2) Statistically, 2 biological independent samples were considered to make conclusions which can be accepted if the statistic test show significance. However, authors should also mention the number of replicates in each biological independent samples tested.
3) In xenograft studies, what was the rational of selecting the in vivo dose of Geda? It is shown that 2 doses tested in Ishikawa xenograft. The TGI is higher at a dose of 15mg/kg Geda in SKOV3 when compared to Ishikawa xenograft, this could be due to the aggressiveness of the cell type used. These results are consistent to the in vitro results that shown Geda has more cytotoxic effect in SKOV3 than Ishikawa cells. However, it is good for the readers if authors can provide the images of the tumor mice or excised tumor at the latest time point before harvest.
4) To further confirm the anti-proliferative or cytotoxic effect of Geda, including H&E stain of xenograft tumor sections would be helpful.
Author Response
Specific comments
1) In Fig. 2 C, there is a range of different doses of inhibitors tested. It would be great if the doses in between lowest and highest mentioned in the figure.
[Author RESPONSE]
We reported the individual drug concentrations in the legends of Figure 2C (line 434) as well as Figure 3B (lines 510) and Figure 4C (line 547).
2) Statistically, 2 biological independent samples were considered to make conclusions which can be accepted if the statistic test show significance. However, authors should also mention the number of replicates in each biological independent samples tested.
[Author RESPONSE]
Due to the large number of cell lines tested, for most experiments we only ran biological replicates as opposed to technical replicates.
3) In xenograft studies, what was the rational of selecting the in vivo dose of Geda? It is shown that 2 doses tested in Ishikawa xenograft. The TGI is higher at a dose of 15mg/kg Geda in SKOV3 when compared to Ishikawa xenograft, this could be due to the aggressiveness of the cell type used. These results are consistent to the in vitro results that shown Geda has more cytotoxic effect in SKOV3 than Ishikawa cells. However, it is good for the readers if authors can provide the images of the tumor mice or excised tumor at the latest time point before harvest.
[Author RESPONSE]
The in vivo dose of gedatolisib (15 mg/kg) was chosen based on our previous studies (Rossetti 2024, Sen 2024), tolerability in mice, and extrapolation from the gedatolisib dose used in patients (180 mg/kg). Using CDER guidelines, 180 mg administered every 7th day in humans are equivalent to 37.5 mg/kg in a mouse. However, we found that doses > 20-25 mg/kg are not well tolerated in mice. The 15 mg/kg dose that we chose for the present study is lower than the equivalent dose used in human and within the tolerability range in mice. We added a note in the methods to address this question (line 302-304).

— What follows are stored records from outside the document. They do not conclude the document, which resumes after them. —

Lemma relay_many N t p a rest circuit :
  NoDup (p :: a :: rest) → relay_path N t p a rest → nt_wire N (p, a) = [RelayOpen t circuit] →
  nt_queue N (a, p) = [] → nt_wire N (a, p) = [] →
  ∃ es N' s, run N es = Some N' ∧ relayed N N' p a rest circuit ∧
    rn_pendingCircuits (nt_node N' a) !! circuit = Some s ∧ follows N' t s rest.
Proof.
  revert N p a circuit. induction rest as [|b rest IH]; intros N p a circuit Hnd Hpath Hwire Hq Hw.
  { apply list.NoDup_cons in Hnd as [Hpa _]. assert (p ≠ a) as Hne by (intros ->; apply Hpa; left).
    destruct (relay_one N t p a circuit Hne Hpath Hwire Hq Hw) as (N' & Hr & Hrel & Hp).
    by exists [Read a p; Flush a p], N', (MkStream t None). }
  destruct Hpath as (Hpeer & Hloop & Hplan & Hopen & Hpeerb & Hloopb & Hqab & Hwab & Hqba & Hwba & Hrest).
  pose proof Hnd as [Hp Hnd']%list.NoDup_cons. pose proof (proj1 (list.NoDup_cons _ _) Hnd') as [Ha Hnd''].
  apply not_elem_of_cons in Hp as [Hpa Hp]. apply not_elem_of_cons in Hp as [Hpb Hp].
  apply not_elem_of_cons in Ha as [Hab Ha]. pose proof Hnd'' as [Hb _]%list.NoDup_cons.
  destruct (relay_forward N t p a b circuit Hpa Hab Hpb Hpeer Hloop Hplan Hqab Hwab Hwire)
    as (N1 & Hr1 & Hn1 & Ha1 & Hq1 & Hw1).
  assert (∀ y, y ∈ b :: rest → y ≠ a) as Hya by (intros y Hy ->; apply elem_of_cons in Hy as [|]; done).
  destruct (IH N1 a b (nt_next N)) as (es & N2 & s & Hr2 & Hrel & Hps & Hfol); [done| | | | |].
  { refine (relay_path_frame N N1 t a b rest _ _ Hrest).
    - intros y Hy. by rewrite Hn1 by auto.
    - intros x y Hx Hy. rewrite Hq1, Hw1. split; [done|].
      rewrite !decide_False; [done|..]; intros [= -> ->]; by eapply (Hya a). }
  { rewrite Hw1, decide_False, decide_True by congruence. done. }
  { by rewrite Hq1. }
  { rewrite Hw1, !decide_False by congruence. done. }
  destruct Hrel as [Ho2 Hs2 Hq2 Hw2].
  assert (nt_node N2 a = nt_node N1 a) as Ha2.
  { apply Ho2. intros Hin. by apply (Hya a). }
  destruct (relay_answer N2 p a b (nt_next N) circuit Hpa Hab Hpb) as
    (N3 & Hr3 & Hn3 & Hnode3 & Hloops3 & Hdials3 & Hpend3 & Hq3 & Hw3).
  - by rewrite Ha2, Ha1.
  - rewrite Ha2, Ha1. simpl. by rewrite lookup_insert_ne.
  - rewrite Ha2, Ha1. simpl. by rewrite lookup_insert_eq.
  - rewrite Ha2, Ha1. simpl. by rewrite lookup_insert_eq.
  - done.
  - rewrite Hw2, decide_False, decide_True by congruence. done.
  - by rewrite Hq2, Hq1.
  - rewrite Hw2, !decide_False, Hw1, !decide_False by congruence. done.
  - exists ([Read a p; Flush a b] ++ es ++ [Read a b; Resume a p; Flush a p]), N3,
      (MkStream b (Some (nt_next N))).
    split; [|split; [split|split]].
    + rewrite run_app, Hr1. cbn [mbind option_bind]. rewrite run_app, Hr2. exact Hr3.
    + intros y Hy. apply not_elem_of_cons in Hy as [Hy1 Hy2].
      by rewrite Hn3, Ho2, Hn1.
    + intros y. destruct (decide (y = a)) as [->|Hy].
      * rewrite Hnode3, Hloops3, Hdials3, Ha2, Ha1. simpl. split_and!; [done| |done].
        by rewrite delete_insert_id.
      * rewrite Hn3 by done. destruct (Hs2 y) as (-> & -> & ->). by rewrite Hn1.
    + intros l. by rewrite Hq3, Hq2, Hq1.
    + intros l. rewrite Hw3, Hw2, Hw1. repeat case_decide; simplify_eq; congruence.
    + done.
    + exists (nt_next N), s. split; [done|]. rewrite Hn3 by done. split; [done|].
      eapply follows_frame; [|exact Hfol]. intros y Hy. apply Hn3, Hya. by right.
Qed.

End facts.

(** ** Properties *)

(** The first steps of a dial: the request is on its way, and the dialer waits. *)
Lemma dial_begins (session_Open : gostring → gostring → open_result) (N : net) (x a t : gostring)
  (Hplan : GrpcDialer (session_Open x) false false (rn_node (nt_node N x)) t = ViaRelay a)
  (Hq : nt_queue N (x, a) = []) (Hw : nt_wire N (x, a) = []) :
  ∃ N1, run session_Open N [Dial x t; Flush x a] = Some N1 ∧
    (∀ y, y ≠ x → nt_node N1 y = nt_node N y) ∧
    nt_node N1 x = set_dials (set_waiters (nt_node N x) (<[nt_next N := None]> (rn_relayWaiters (nt_node N x))))
      (<[nt_next N := a]> (rn_dials (nt_node N x))) ∧
    (∀ l, nt_queue N1 l = nt_queue N l) ∧
    (∀ l, nt_wire N1 l = if decide (l = (x, a)) then [RelayOpen t (nt_next N)] else nt_wire N l).
Proof.
  cbn [run act mbind option_bind]. rewrite Hplan. unfold relay_begin, send. rewrite Hq. simpl.
  rewrite !fn_lookup_insert. eexists. split; [done|]. simpl. split_and!.
  - intros y Hy. by rewrite !fn_lookup_insert_ne.
  - by rewrite fn_lookup_insert.
  - intros l. destruct (decide (l = (x, a))) as [->|]; [by rewrite fn_lookup_insert|by rewrite !fn_lookup_insert_ne].
  - intros l. destruct (decide (l = (x, a))) as [->|];
      [by rewrite fn_lookup_insert, Hw|by rewrite fn_lookup_insert_ne].
Qed.

(** Its last steps: the answer is read, and the dial returns a stream. *)
Lemma dial_ends (session_Open : gostring → gostring → open_result) (N N2 : net) (x a : gostring)
  (Hopen : session_Open x a = Opened) (Hpeer : is_Some (n_peers (rn_node (nt_node N x)) !! a))
  (Hloop : rn_loops (nt_node N x) !! a = None)
  (Hx : nt_node N2 x = set_dials (set_waiters (nt_node N x) (<[nt_next N := None]> (rn_relayWaiters (nt_node N x))))
      (<[nt_next N := a]> (rn_dials (nt_node N x))))
  (Hw : nt_wire N2 (a, x) = [RelayAccept (nt_next N) true]) :
  ∃ N3, run session_Open N2 [Read x a; Return x (nt_next N)] = Some N3 ∧
    (∀ y, y ≠ x → nt_node N3 y = nt_node N2 y) ∧
    rn_streams (nt_node N3 x) = rn_streams (nt_node N x) ++ [MkStream a (Some (nt_next N))] ∧
    rn_loops (nt_node N3 x) = rn_loops (nt_node N x) ∧
    (∀ l, nt_queue N3 l = nt_queue N2 l) ∧
    (∀ l, nt_wire N3 l = if decide (l = (a, x)) then [] else nt_wire N2 l).
Proof.
  destruct Hpeer as [pc Hpc]. cbn [run act mbind option_bind]. rewrite Hx. cbn [rn_node rn_loops set_dials set_waiters].
  rewrite Hpc, Hloop, Hw. cbn [nt_node].
  unfold handleRelayAcceptFrame. rewrite Hx. cbn [rn_relayWaiters set_dials set_waiters].
  rewrite lookup_insert_eq. cbn [mbind option_bind nt_node set_node]. rewrite !fn_lookup_insert.
  cbn [rn_dials rn_relayWaiters set_dials set_waiters]. rewrite !lookup_insert_eq.
  unfold relay_finish. rewrite Hopen. eexists. split; [done|]. cbn [nt_node set_node nt_queue nt_wire].
  rewrite !fn_lookup_insert. split_and!; [|done|done|done|].
  - intros y Hy. by rewrite !fn_lookup_insert_ne.
  - intros l. destruct (decide (l = (a, x))) as [->|]; [by rewrite fn_lookup_insert|by rewrite fn_lookup_insert_ne].
Qed.

(** C16: A relay dial reaches its target. When the nodes of a path can relay to
    [t] (each connected to the next, dialing on through it, the last one with [t]
    as its peer; idle control loops; empty connections), a dial at [x] through the
    path can run to its end: [x] gets a stream that leads, circuit by circuit
    through exactly the nodes of the path, to [t], and the connections and the
    control loops of every node are as they were. *)
Theorem relay_dial_reaches_target (session_Open : gostring → gostring → open_result)
  (N : net) (x a t : gostring) (rest : list gostring)
  (Hnd : NoDup (x :: a :: rest))
  (Hplan : GrpcDialer (session_Open x) false false (rn_node (nt_node N x)) t = ViaRelay a)
  (Hopen : session_Open x a = Opened) (Hpeer : is_Some (n_peers (rn_node (nt_node N x)) !! a))
  (Hloop : rn_loops (nt_node N x) !! a = None)
  (Hq1 : nt_queue N (x, a) = []) (Hw1 : nt_wire N (x, a) = [])
  (Hq2 : nt_queue N (a, x) = []) (Hw2 : nt_wire N (a, x) = [])
  (Hpath : relay_path session_Open N t x a rest) :
  ∃ es N' s, run session_Open N es = Some N' ∧
    rn_streams (nt_node N' x) = rn_streams (nt_node N x) ++ [s] ∧
    follows N' t s (a :: rest) ∧ leads_to (S (S (length rest))) N' s = Some t ∧
    (∀ l, nt_queue N' l = nt_queue N l ∧ nt_wire N' l = nt_wire N l) ∧
    ∀ y, rn_loops (nt_node N' y) = rn_loops (nt_node N y).
Proof.
  pose proof Hnd as [Hx Hnd']%list.NoDup_cons. pose proof Hx as [Hxa Hx']%not_elem_of_cons.
  destruct (dial_begins session_Open N x a t) as (N1 & Hr1 & Hn1 & Hx1 & HQ1 & HW1); [done..|].
  assert (∀ y, y ∈ a :: rest → y ≠ x) as Hyx by (intros y Hy ->; done).
  destruct (relay_many session_Open N1 t x a rest (nt_next N) Hnd) as (es & N2 & s & Hr2 & Hrel & Hp2 & Hf2).
  { refine (relay_path_frame _ N N1 t x a rest _ _ Hpath).
    - intros y Hy. by rewrite Hn1 by auto.
    - intros u v Hu Hv. rewrite HQ1, HW1. split; [done|]. rewrite decide_False; [done|].
      intros [= -> ->]. by eapply (Hyx x). }
  { by rewrite HW1, decide_True. }
  { by rewrite HQ1. }
  { by rewrite HW1, decide_False by congruence. }
  destruct Hrel as [Ho2 Hs2 HQ2 HW2].
  assert (nt_node N2 x = nt_node N1 x) as Hx2 by (by apply Ho2).
  destruct (dial_ends session_Open N N2 x a) as (N3 & Hr3 & Hn3 & Hst3 & Hl3 & HQ3 & HW3);
    [done..|by rewrite Hx2|by rewrite HW2, decide_False, decide_True by congruence|].
  exists ([Dial x t; Flush x a] ++ es ++ [Read x a; Return x (nt_next N)]), N3, (MkStream a (Some (nt_next N))).
  assert (follows N3 t (MkStream a (Some (nt_next N))) (a :: rest)) as Hfol.
  { exists (nt_next N), s. rewrite Hn3 by auto. split_and!; [done..|].
    eapply follows_frame; [|exact Hf2]. intros y Hy. apply Hn3, Hyx. by right. }
  split_and!; [|done|done|exact (follows_leads_to N3 t _ (a :: rest) Hfol)| |].
  - rewrite run_app, Hr1. cbn [mbind option_bind]. rewrite run_app, Hr2. exact Hr3.
  - intros l. rewrite HQ3, HQ2, HQ1, HW3, HW2, HW1. split; [done|].
    repeat case_decide; simplify_eq; congruence.
  - intros y. destruct (decide (y = x)) as [->|]; [done|]. rewrite Hn3 by done.
    destruct (Hs2 y) as (_ & -> & _). by rewrite Hn1.
Qed.

(** C19: Two circuits that cross at a node block it for good. If the node [b] has
    two peers [p] and [q], and [p] asks for a circuit that [b] dials through [q]
    while [q] asks for one that [b] dials through [p], then after both requests
    are read neither control loop of [b] reads a frame again, whatever else
    happens: each waits for an answer only the other could read. *)
Theorem crossing_relays_deadlock (session_Open : gostring → gostring → open_result)
  (N : net) (b p q t1 t2 : gostring) (c1 c2 : Z) (w1 w2 : list RelayFrame)
  (Hpq : p ≠ q) (Hbp : b ≠ p) (Hbq : b ≠ q)
  (Hp : is_Some (n_peers (rn_node (nt_node N b)) !! p))
  (Hq : is_Some (n_peers (rn_node (nt_node N b)) !! q))
  (Honly : ∀ x, is_Some (n_peers (rn_node (nt_node N b)) !! x) → x = p ∨ x = q)
  (Hidle : rn_loops (nt_node N b) = ∅)
  (Hfresh : ∀ c, nt_next N ≤ c → rn_dials (nt_node N b) !! c = None)
  (Hroom1 : (length (nt_queue N (b, q)) < controlWriteQueueSize)%nat)
  (Hroom2 : (length (nt_queue N (b, p)) < controlWriteQueueSize)%nat)
  (Hplan1 : GrpcDialer (session_Open b) false false (rn_node (nt_node N b)) t1 = ViaRelay q)
  (Hplan2 : GrpcDialer (session_Open b) false false (rn_node (nt_node N b)) t2 = ViaRelay p)
  (Hw1 : nt_wire N (p, b) = RelayOpen t1 c1 :: w1)
  (Hw2 : nt_wire N (q, b) = RelayOpen t2 c2 :: w2) :
  ∃ N1, run session_Open N [Read b p; Read b q] = Some N1 ∧
    ∀ es N2, run session_Open N1 es = Some N2 →
      ∀ x, act session_Open N2 (Read b x) = None ∧ act session_Open N2 (Resume b x) = None.
Proof.
  assert (∃ N1, run session_Open N [Read b p; Read b q] = Some N1 ∧
    crossed b p q (nt_next N) (nt_next N + 1) N1) as (N1 & Hr & Hc).
  { destruct Hp as [pc Hpc], Hq as [qc Hqc]. apply Nat.ltb_lt in Hroom1, Hroom2.
    cbn [run act mbind option_bind]. rewrite Hpc, Hidle, lookup_empty, Hw1.
    unfold handleRelayOpenFrame. cbn [nt_node]. rewrite Hplan1. unfold relay_begin, send. cbn [nt_queue nt_node nt_next nt_wire].
    rewrite Hroom1. cbn [nt_node nt_queue nt_wire nt_next set_node].
    unfold set_node. cbn [mbind option_bind nt_node nt_queue nt_wire nt_next]. rewrite !fn_lookup_insert.
    cbn [rn_node rn_loops set_loops set_waiters]. rewrite Hqc, Hidle, lookup_insert_ne, lookup_empty by done.
    rewrite fn_lookup_insert_ne, Hw2 by congruence. cbn [nt_node nt_queue nt_wire nt_next].
    rewrite ?fn_lookup_insert. cbn [rn_node set_loops set_waiters].
    rewrite Hplan2. rewrite fn_lookup_insert_ne, Hroom2 by congruence.
    eexists. split; [done|]. unfold crossed. cbn [nt_node nt_next]. rewrite !fn_lookup_insert.
    cbn [rn_node rn_loops rn_relayWaiters rn_dials set_loops set_waiters nt_node]. rewrite ?fn_lookup_insert.
    cbn [rn_node rn_loops rn_relayWaiters rn_dials set_loops set_waiters].
    split_and!; [eexists; by rewrite lookup_insert_ne, lookup_insert_eq by done|eexists; by rewrite lookup_insert_eq|..].
    - rewrite lookup_insert_ne, lookup_insert_eq by lia. done.
    - by rewrite lookup_insert_eq.
    - apply Hfresh. lia.
    - apply Hfresh. lia.
    - lia.
    - lia.
    - intros x [Hx|Hx]; [by apply Honly|].
      destruct (decide (x = q)); [by right|]. destruct (decide (x = p)); [by left|].
      rewrite !lookup_insert_ne, lookup_empty in Hx by done. by destruct Hx. }
  exists N1. split; [exact Hr|]. intros es N2 Hes x.
  destruct (crossed_run _ _ _ _ _ _ _ _ _ Hc Hes) as ((r1 & H1) & (r2 & H2) & Hv1 & Hv2 & _ & _ & _ & _ & Hx).
  simpl. destruct (rn_loops (nt_node N2 b) !! x) as [w|] eqn:Hl.
  - split; [by destruct (n_peers _ !! x)|].
    destruct (Hx x) as [->| ->]; [right; by rewrite Hl|..]; simplify_eq; simpl; by rewrite ?Hv1, ?Hv2.
  - split; [|done]. destruct (n_peers (rn_node (nt_node N2 b)) !! x) eqn:Hpx; [|done].
    destruct (Hx x) as [->| ->]; [left; by rewrite Hpx|congruence..].
Qed.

In the Ishikawa model, we tested an additional, lower gedatolisib dose (7.5 mg/kg) to better highlight potential additive effects of the gedatolisib/fulvestrant combination. At higher concentrations of gedatolisib and/or fulvestrant, the TGI induced by the single drugs could partially mask the additive effects of the combination.
The in vivo studies were performed by Crown Bioscience. The tumors were measured periodically to calculate tumor volume, but images of the tumors were not taken. Therefore, we are unable to provide tumor images associated with the tumor growth curves.
4) To further confirm the anti-proliferative or cytotoxic effect of Geda, including H&E stain of xenograft tumor sections would be helpful.
[Author RESPONSE]
Unfortunately, tumor sections were not available to us at the time of the study, so we cannot provide H&E or other IHC stainings.